Prime Minister Anthony Albanese says the government will need to make difficult decisions. Picture: NCA NewsWire / Gary Ramage
Mr Albanese said increased spending on programs such as aged care and the National Disability Insurance Scheme, as well as higher interest rates on nearly $1 trillion worth of government debt, would mean some sacrifices.
“That means that we won’t be able to do everything that we would like to do. I can think of a number of measures that I would like to do,” he said.
“Last budget, let alone next budget, that is just not possible … to achieve all of that in a short period of time.”
Mr Albanese’s appearance at the National Press Club comes as Labor eyes overhauling superannuation tax concessions for wealthy Australians worth $53bn in an effort to improve the budget bottom line.
The government is also planning to make it more difficult for Australians to access their retirement savings early as it revives debate over enshrining in law an objective for the $3.3 trillion super industry.
Labor has also come under pressure to dump the contentious “stage 3” tax cuts in order to save $254bn over a decade.
The Coalition-era policy, which Labor supported, would mean no one earning up to $200,000 a year would pay more than 30 cents of the dollar in tax once the cuts come into effect in July 2024.
Treasurer Jim Chalmers made similar warnings before the October budget. Picture: NCA NewsWire / Gary Ramage
Mr Albanese said Labor was committed to an economic agenda of “relief, repair and restraint” and doing “everything we can” to help Australian families with the cost of living.
“But part of the message is that we are a responsible government when it comes to fiscal policy,” he said.

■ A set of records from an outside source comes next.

Lemma pairs_loop_reads ps fuel prev :
  follow prev ps -> Forall pair_ok ps -> len (enc_pairs ps) < 2 ^ 64 -> (length ps < fuel)%nat ->
  reads_in (pairs_loop fuel prev) (enc_pairs ps) ps.
Proof.
  revert fuel prev. induction ps as [|[k v] ps IH]; intros [|fuel] prev Hf Hp Hl Hn; try (simpl in Hn; lia).
  - intros s rest Hk Hi Hr Hlim. exists s. unfold enc_pairs. simpl. rewrite len_nil, adv_0. split; [|done].
    unfold mbind, M_bind, try_. rewrite (eol_wrap Bytes); [done|apply eol_bind, eol_Kind|done|done].
  - apply list.Forall_cons_1 in Hp as [(Hk & Hv & kd & c & Hfr) Hp]. apply follow_cons in Hf as [Hf Hprev].
    unfold enc_pairs in *. cbn [map concat] in *. unfold enc_pair at 1 in Hl. unfold enc_pair at 1. simpl in Hl, Hk, Hv, Hfr.
    simpl fst. simpl snd. rewrite <- app_assoc in *. apply written_app_l in Hl as [Hl1 Hl]. apply written_app_l in Hl as [Hl2 Hl].
    rewrite pairs_loop_S. eapply reads_in_bind.
    { eapply reads_try, reads_extends; [apply extends_wrap|]. apply reads_Bytes; [done|]. pose proof (enc_string_len k). lia. }
    cbv iota. eapply reads_in_bind; [eapply reads_extends; [apply extends_eol_as|by eapply reads_Raw]|].
    rewrite check_prev_pass by done. apply (reads_in_map _ (cons (k, v))). apply IH; try done. simpl in Hn. lia.
Qed.
Lemma noeol_pairs f prev : noeol (pairs_loop f prev).
Proof.
  revert prev. induction f as [|f IH]; intros prev; [by apply noeol_fail|]. rewrite pairs_loop_S.
  apply noeol_bind; [auto with rlp_eol|]. intros [[]|k]; auto with rlp_eol.
  apply noeol_bind; [by apply noeol_eol_as|]. intros v.
  destruct (check_prev_ok prev k (ps ← pairs_loop f (Some k); mret ((k, v) :: ps))) as [[-> _]|(e & He & ->)].
  - apply noeol_bind; auto with rlp_eol.
  - by apply noeol_fail.
Qed.
Lemma pairs_loop_accepts f prev :
  accepts (pairs_loop f prev) (fun ps o => follow prev ps /\ Forall pair_ok ps /\ o = enc_pairs ps).
Proof.
  revert prev. induction f as [|f IH]; intros prev s V K; [done|]. rewrite pairs_loop_S.
  pose proof (accepts_wrap _ _ accepts_Bytes s V K) as Hb. unfold mbind at 1, M_bind at 1, try_.
  destruct (wrap Bytes s) as [[e|k] s1].
  { destruct e; try done. rewrite (Hb eq_refl). exists []. split_and!; [by apply consumed_refl|done| |constructor|done].
    split; [constructor|]. intros p _. constructor. }
  destruct Hb as (o & C & K1 & Hk & ->).
  pose proof (accepts_eol_as errIncompletePair Raw _ ltac:(done) accepts_Raw s1 (con_inv _ _ _ C) K1) as Hr.
  unfold mbind at 1, M_bind at 1. destruct (eol_as errIncompletePair Raw s1) as [[e|v] s2] eqn:E2.
  { intros ->. by apply (noeol_eol_as errIncompletePair Raw) in E2. }
  destruct Hr as (o2 & C2 & K2 & -> & kd & c & Hf). destruct (consumed_small _ _ _ (con_inv _ _ _ C) C2) as [_ Hv].
  destruct (check_prev_ok prev k (ps ← pairs_loop f (Some k); mret ((k, o2) :: ps))) as [[-> Hp]|(e & He & ->)]; [|by intros ->].
  specialize (IH (Some k) s2 (con_inv _ _ _ C2) K2). unfold mbind, M_bind.
  destruct (pairs_loop f (Some k) s2) as [[e|ps] s3] eqn:E3; [intros ->; by apply noeol_pairs in E3|].
  destruct IH as (o3 & C3 & K3 & Hfo & Hok & ->). exists (enc_string k ++ o2 ++ enc_pairs ps).
  split_and!; [by eapply consumed_trans, consumed_trans|done| | |].
  - by apply follow_cons.
  - constructor; [|done]. split_and!; [done..|by eexists _, _].
  - unfold enc_pairs. simpl. unfold enc_pair at 2. simpl. by rewrite <- app_assoc.
Qed.
Definition body (fuel : nat) : M (list Z * Z * list (list Z * list Z)) :=
  sig ← eol_as errIncompleteList (wrap Bytes);
  sq ← eol_as errIncompleteList (wrap (uint 64));
  ps ← pairs_loop fuel None;
  mret (sig, sq, ps).
Definition make (raw : list Z) (x : list Z * Z * list (list Z * list Z)) : Record_ := mk_Record x.1.2 (Some x.1.1) raw x.2.
Lemma container_body raw s :
  container raw s = (sz ← List; x ← body (S (length raw)); ListEnd ;; mret (make raw x)) s.
Proof.
  unfold container, body, mbind, M_bind. destruct (List s) as [[e|sz] s1]; [done|].
  destruct (eol_as errIncompleteList (wrap Bytes) s1) as [[e|sig] s2]; [done|].
  destruct (eol_as errIncompleteList (wrap (uint 64)) s2) as [[e|sq] s3]; [done|].
  by destruct (pairs_loop (S (length raw)) None s3) as [[e|ps] s4].
Qed.
Lemma enc_pairs_length ps : Forall pair_ok ps -> len (enc_pairs ps) < 2 ^ 64 -> (length ps <= length (enc_pairs ps))%nat.
Proof.
  unfold enc_pairs. induction 1 as [|[k v] ps (_ & _ & kd & c & Hf) _ IH]; [done|]. simpl. intros Hl.
  apply written_app_l in Hl as [Hl1 Hl]. specialize (IH Hl). rewrite length_app. unfold enc_pair in *. simpl in *.
  apply written_app_l in Hl1 as [_ Hl1]. pose proof (framed_len _ _ _ Hf Hl1). rewrite length_app. unfold len in *. lia.
Qed.
Lemma container_reads r sig :
  wf r -> signature r = Some sig -> (container (raw r) (NewStream (raw r) 0)).1 = inr r.
Proof.
  intros Hw Hsig. destruct (wf_signed _ Hw sig Hsig) as (Hb & Hraw & Hl). rewrite container_body.
  assert (H64 : len (enc_list (content sig r)) < 2 ^ 64) by (rewrite <- Hraw; unfold SizeLimit in Hl; lia).
  pose proof (enc_list_content _ H64) as Hc.
  assert (Hr : reads (sz ← List; x ← body (S (length (raw r))); ListEnd ;; mret (make (raw r) x)) (enc_list (content sig r))
    (make (raw r) (sig, seq r, pairs r))).
  { apply (reads_List List ListEnd (fun _ => body _) (make (raw r))); [by intros ?..|done|].
    pose proof Hc as Hc0. unfold content in *. apply written_app_l in Hc0 as [H1 H2]. apply written_app_l in H2 as [H2 H3].
    eapply reads_in_bind.
    { eapply reads_extends; [apply extends_eol_as|]. eapply reads_extends; [apply extends_wrap|].
      apply reads_Bytes; [done|]. pose proof (enc_string_len sig). lia. }
    eapply reads_in_bind.
    { eapply reads_extends; [apply extends_eol_as|]. eapply reads_extends; [apply extends_wrap|].
      apply (reads_uint 8); [lia|apply Hw]. }
    apply (reads_in_map _ (fun ps => (sig, seq r, ps))), pairs_loop_reads; [|apply Hw|done|].
    - split; [apply Hw|done].
    - pose proof (enc_pairs_length _ (wf_pairs _ Hw) H3). rewrite Hraw. unfold enc_list. rewrite !length_app. lia. }
  rewrite <- Hraw in Hr. destruct (Hr (NewStream (raw r) 0) []) as (s & -> & _); [done|by rewrite app_nil_r| |].
  - split; [done|]. intros _. simpl. lia.
  - simpl. unfold make. simpl. rewrite <- Hsig. by destruct r.
Qed.
Lemma noeol_body f : noeol (body f).
Proof.
  unfold body. apply noeol_bind; [by apply noeol_eol_as|]. intros sig. apply noeol_bind; [by apply noeol_eol_as|].
  intros sq. apply noeol_bind; [apply noeol_pairs|]. auto with rlp_eol.
Qed.
Lemma body_accepts f :
  accepts (body f) (fun x o => bytes x.1.1 /\ is_u64 x.1.2 /\ sorted x.2 /\ Forall pair_ok x.2
    /\ o = enc_string x.1.1 ++ enc_nat x.1.2 ++ enc_pairs x.2).
Proof.
  assert (H1 : accepts (eol_as errIncompleteList (wrap Bytes)) is_string) by (apply accepts_eol_as, accepts_wrap, accepts_Bytes; done).
  assert (H2 : accepts (eol_as errIncompleteList (wrap (uint 64))) (fun z o => is_u64 z /\ o = enc_nat z)).
  { apply accepts_eol_as, accepts_wrap, (accepts_uint 8); [done|lia]. }
  unfold body. eapply accepts_impl; [|eapply (accepts_bind _ _ _ (fun sig x o => is_u64 x.1.2 /\ x.1.1 = sig /\ sorted x.2
    /\ Forall pair_ok x.2 /\ o = enc_nat x.1.2 ++ enc_pairs x.2) H1)].
  { intros [[sig sq] ps] o _ (sig' & o1 & o2 & -> & [Hs ->] & Hq & <- & Ho & Hp & ->). done. }
  intros sig. split; [|apply noeol_bind; [by apply noeol_eol_as|]; intros sq; apply noeol_bind; [apply noeol_pairs|]; auto with rlp_eol].
  eapply accepts_impl; [|eapply (accepts_bind _ _ _ (fun sq x o => x.1 = (sig, sq) /\ sorted x.2 /\ Forall pair_ok x.2
    /\ o = enc_pairs x.2) H2)].
  { intros [x ps] o _ (sq & o1 & o2 & -> & [Hs ->] & -> & Ho & Hp & ->). done. }
  intros sq. split; [|apply noeol_bind; [apply noeol_pairs|]; auto with rlp_eol].
  eapply accepts_map; [apply pairs_loop_accepts|]. intros ps o _ ([Hs _] & Hp & ->). done.
Qed.
(** A value begins in one way only. *)
Lemma framed_prefix k c b k' c' o rest :
  framed k c b -> framed k' c' o -> len b < 2 ^ 63 -> b = o ++ rest -> b = o.
Proof.
  intros H1 H2 Hl Hb. pose proof (len_nonneg rest). pose proof (len_nonneg o).
  assert (Hlo : len o <= len b) by (rewrite Hb, len_app; lia).
  destruct (reads_Raw _ _ _ H1 ltac:(lia) (NewStream b 0) []) as (s1 & E1 & _); [done|by rewrite app_nil_r|split; [done|simpl; lia]|].
  destruct (reads_Raw _ _ _ H2 ltac:(lia) (NewStream b 0) rest) as (s2 & E2 & _); [done|done|split; [done|simpl; lia]|].
  congruence.
Qed.
Lemma container_accepts k c b r :
  bytes b -> framed k c b -> len b <= SizeLimit -> (container b (NewStream b 0)).1 = inr r ->
  wf r /\ is_Some (signature r) /\ raw r = b.
Proof.
  intros Hb Hf Hl E. rewrite container_body in E. unfold SizeLimit in Hl.
  assert (V : inv (NewStream b 0)) by (split; simpl; try done; lia).
  pose proof (accepts_List_body List ListEnd (fun _ => body (S (length b))) (make b) _
    ltac:(done) ltac:(intros s s' El K; by eapply List_eol) ltac:(done) noeol_ListEnd
    (fun sz => conj (body_accepts _) (noeol_body _)) _ V eq_refl) as Ha.
  destruct ((sz ← List; x ← body (S (length b)); ListEnd ;; mret (make b x)) (NewStream b 0)) as [[e|r'] s]; [done|].
  simpl in E. injection E as ->. destruct Ha as (o & C & K & [[sig sq] ps] & o' & -> & -> & Hsig & Hsq & Hs & Hp & Ho').
  simpl in *. pose proof (con_input _ _ _ C) as Hi. simpl in Hi.
  apply (framed_prefix k c b List_ o' (enc_list o')) in Hi as Hbo; [|done|done|lia].
  split_and!; [|by eexists|done]. split; simpl; [done..|]. intros ? [= <-]. split_and!; [done| |done].
  unfold content. simpl. by rewrite Hbo, Ho'.
Qed.
Lemma enc_list_framed c : framed List_ c (enc_list c).
Proof. done. Qed.
Lemma decodeRecord_reads r : wf r -> is_Some (signature r) -> reads decodeRecord (raw r) r.
Proof.
  intros Hw [sig Hsig]. destruct (wf_signed _ Hw sig Hsig) as (_ & Hraw & Hl). rewrite <- (app_nil_r (raw r)).
  unfold decodeRecord. eapply reads_bind.
  - rewrite Hraw. eapply reads_Raw; [apply enc_list_framed|]. rewrite <- Hraw. unfold SizeLimit in Hl. lia.
  - rewrite <- Hraw. destruct (Z.ltb_spec SizeLimit (len (raw r))); [lia|].
    rewrite (container_reads r sig) by done. apply reads_ret.
Qed.
Lemma List_top b s' : List (NewStream b 0) <> (inl EOL, s').
Proof.
  unfold List, mbind, M_bind. destruct (Kind_ (NewStream b 0)) as [[e|[k sz]] s1] eqn:Ek; [|by destruct k].
  intros [= -> _]. unfold Kind_ in Ek. cbn [kind NewStream] in Ek.
  destruct (readKind_s (NewStream b 0)) as [[[k sz] err] s2] eqn:Er. pose proof (readKind_s_eol k sz (NewStream b 0) s2).
  simpl in Ek. destruct err as [e|]; [injection Ek as -> _; done|]. by destruct (limited s2 && (remaining s2 <? sz))%bool.
Qed.
Lemma container_eol b s' : container b (NewStream b 0) <> (inl EOL, s').
Proof.
  rewrite container_body. unfold mbind at 1, M_bind at 1. destruct (List (NewStream b 0)) as [[e|sz] s1] eqn:E.
  - intros [= -> ->]. by apply List_top in E.
  - apply noeol_bind; [apply noeol_body|]. intros x. apply noeol_bind; auto with rlp_eol.
Qed.
Lemma decodeRecord_accepts : accepts decodeRecord (fun r o => wf r /\ is_Some (signature r) /\ raw r = o).
Proof.
  unfold decodeRecord. intros s V K. pose proof (accepts_Raw s V K) as Hr. unfold mbind, M_bind.
  destruct (Raw s) as [[e|b] s1]; [done|]. destruct Hr as (o & C & K1 & -> & k & c & Hf).
  destruct (consumed_small _ _ _ V C) as [_ Hb]. destruct (Z.ltb_spec SizeLimit (len o)) as [|Hl]; [done|].
  destruct (container o (NewStream o 0)) as [[e|r] s2] eqn:E; simpl.
  - intros ->. by apply container_eol in E.
  - destruct (container_accepts k c o r) as (Hw & Hs & Hr); [done..|by rewrite E|]. by exists o.
Qed.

“The third element of our three Rs – restraint – is going to be there in evidence when Jim brings down his second budget in May.”
His comments echoed those Treasurer Jim Chalmers made repeatedly in the lead-up to the October budget last year about the “tough decisions” the government would have to make in order to pay for vital but expensive government services.
Dr Chalmers said last year high commodity prices had pushed up profits made from exports, resulting in a boon to Commonwealth revenue that would provide some relief for the budget over the next two years.
But he warned the boost was only temporary and wouldn’t keep up with the amount of money the government would need to spend on public services and pay off rising interest on debt.